El las miró un tanto desconcertado. «Es posible —pensó— que la más joven esté un poco trastornada y que la otra solo le lleve la corriente».
—Estoy casi seguro —les dijo— de que vivía en la calle Barquillo. Se llamaba Inés, pero de su apellido no consigo acordarme. Lo siento. Desconozco si había nacido en Madrid, aunque sí puedo decirle que sin duda se trataba de la mujer más sensual de toda la Escuela.
—¿Era buena interpretando a Paganini? —quiso saber Ana.
—Ella y otra, de la que no recuerdo el nombre, eran las mejores. ¿Por eso me preguntaban antes por los Caprichos? También había profesores excelentes, auténticos maestros en la interpretación del violinista genovés. Perdónenme, pero creo que con esos datos no van a conseguir nada. De todas formas, si necesitan algo, no duden en volver. Será un placer verlas de nuevo. Ya saben que mientras yo siga en este viejo café, serán recibidas con respeto. Por cierto —añadió Gálvez mirando hacia la puerta—, acaba de entrar un buen amigo que es profesor de violín y especialista en Paganini. Tal vez él pueda ayudarlas.

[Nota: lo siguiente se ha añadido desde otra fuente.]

Lemma fx_closed : sources_closed fx_cg (fx_state fx_ops).
Proof.
  assert (forallb (λ j, bool_decide (j = 0) || negb (isSource fx_cg j)) (seq 0 3) = true) as Hsrc by (vm_compute; reflexivity).
  assert ((λ nd, (length (nd_input_ports nd), portEosLatched nd 0)) <$> stateByIndex (fx_state fx_ops) 0 = Some (1, true)) as H0 by (vm_compute; reflexivity).
  assert (length (e_nodes (fx_state fx_ops)) = 3) as H3 by (vm_compute; reflexivity).
  revert H0 H3. generalize (fx_state fx_ops). intros s H0 H3 j nd k Hj Hnd Hk. assert (j < 3) as Hlt by (rewrite <-H3; by eapply lookup_lt_Some).
  rewrite forallb_forall in Hsrc. specialize (Hsrc j ltac:(apply in_seq; lia)). rewrite Hj, orb_false_r in Hsrc. apply bool_decide_eq_true in Hsrc as ->.
  rewrite Hnd in H0. simpl in H0. injection H0 as Hl Hp. assert (k = 0) as -> by lia. exact Hp.
Qed.

Lemma fx_no_drop name frame reason : EvDrop name frame reason ∉ e_log fx_end.
Proof.
  assert (forallb (λ ev, match ev with EvDrop _ _ _ => false | _ => true end) (e_log fx_end) = true) as Hf by (vm_compute; reflexivity).
  intros Hin. rewrite forallb_forall in Hf. by specialize (Hf _ (proj1 (list_elem_of_In _ _) Hin)).
Qed.

(** The last node of the chain is called on both frames, in the order they were pushed. *)
Lemma stream_computes_witness : ended fx_end ∧ taken 2 (e_log fx_end) = [Some (mkPacket 1 0 0 []); Some (mkPacket 2 0 7 [])].
Proof.
  destruct (stream_computes bx_node tx_cfg tx_process bx_flush bx_elapsed bx_setup bx_f ltac:(done) ltac:(done) fx_cg (tx_started bx_node fx_cg) fx_ops
    tx_chain_started fx_determined) as (s' & Hs' & Hend).
  - intros j Hj. vm_compute in Hj. do 3 (destruct j as [|j]; [vm_compute; reflexivity|]). lia.
  - vm_compute. discriminate.
  - apply Forall_forall. intros op Hop. repeat (apply elem_of_cons in Hop as [->|Hop]; [exact I|]). by apply not_elem_of_nil in Hop.
  - exact fx_at_sources.
  - rewrite fx_run in Hs'. apply (inj Some) in Hs'. subst s'. destruct Hend as [bound Hend].
    + exact fx_closed.
    + destruct (Hend (replicate 9 0 ++ replicate bound 0)) as (s'' & Hs'' & E & Hcalls); [rewrite length_app, !length_replicate; lia|].
      assert (serve tx_cfg tx_process bx_flush bx_elapsed fx_cg (fx_state fx_ops) (replicate 9 0) = Some fx_end ∧ e_pool fx_end = []) as [H9 Hp]
        by (split; vm_compute; reflexivity).
      rewrite serve_app, H9 in Hs''. cbn [mbind option_bind] in Hs''. rewrite serve_idle in Hs'' by exact Hp.
      apply (inj Some) in Hs''. subst s''.
      split; [exact E|]. rewrite (Hcalls fx_no_drop 2 2 ltac:(vm_compute; reflexivity)). vm_compute. reflexivity.
Defined.

(** Why callers close sources only: the engine also closes a port that an edge feeds.
    The node is flushed while the node before it still has a frame to process; what that
    node sends stays in the queue of a node that is done, and is not reported. *)
Lemma inner_close_strands :
  (s ← tx_run bx_node fx_cg tx_process [OpPush "n0" "" tx_frame; OpClose "n1" ""; OpTask 0; OpClose "n0" ""];
   Some (e_pool s, e_endOfStreamReached s, (λ nd, (nd_exec_state nd, pq_size <$> nd_queues nd)) <$> stateByIndex s 1,
         taken 1 (e_log s), drops "n1" (e_log s))) =
  Some ([], true, Some (COMPLETED, [1%Z]), [], 0).
Proof. vm_compute. reflexivity. Qed.
End Example.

Ana y Elvira se giraron para ver al recién llegado. El profesor don Santiago Ruiz se acercaba sonriente a saludar a su amigo, aunque su cara cambió de expresión al reconocer a las dos mujeres que estaban a su lado.
—Qué sorpresa tan agradable —exclamó en un intento de ser amable.
—No me digas que conoces a estas señoritas —preguntó Gálvez.
—Pues sí. La señorita Sandoval ha sido mi mejor alumna en la Escuela —dijo dirigiéndose a Ana—. Ahora le doy clases particulares.
—Igual tú puedes ayudarlas —apuntó el violinista—. Están buscando a alguien experto en Paganini que haya abandonado la Escuela en los setenta. Ya sé que tú en esos años no eras ni alumno, pero puede que al estar en la Escuela consigas alguna pista.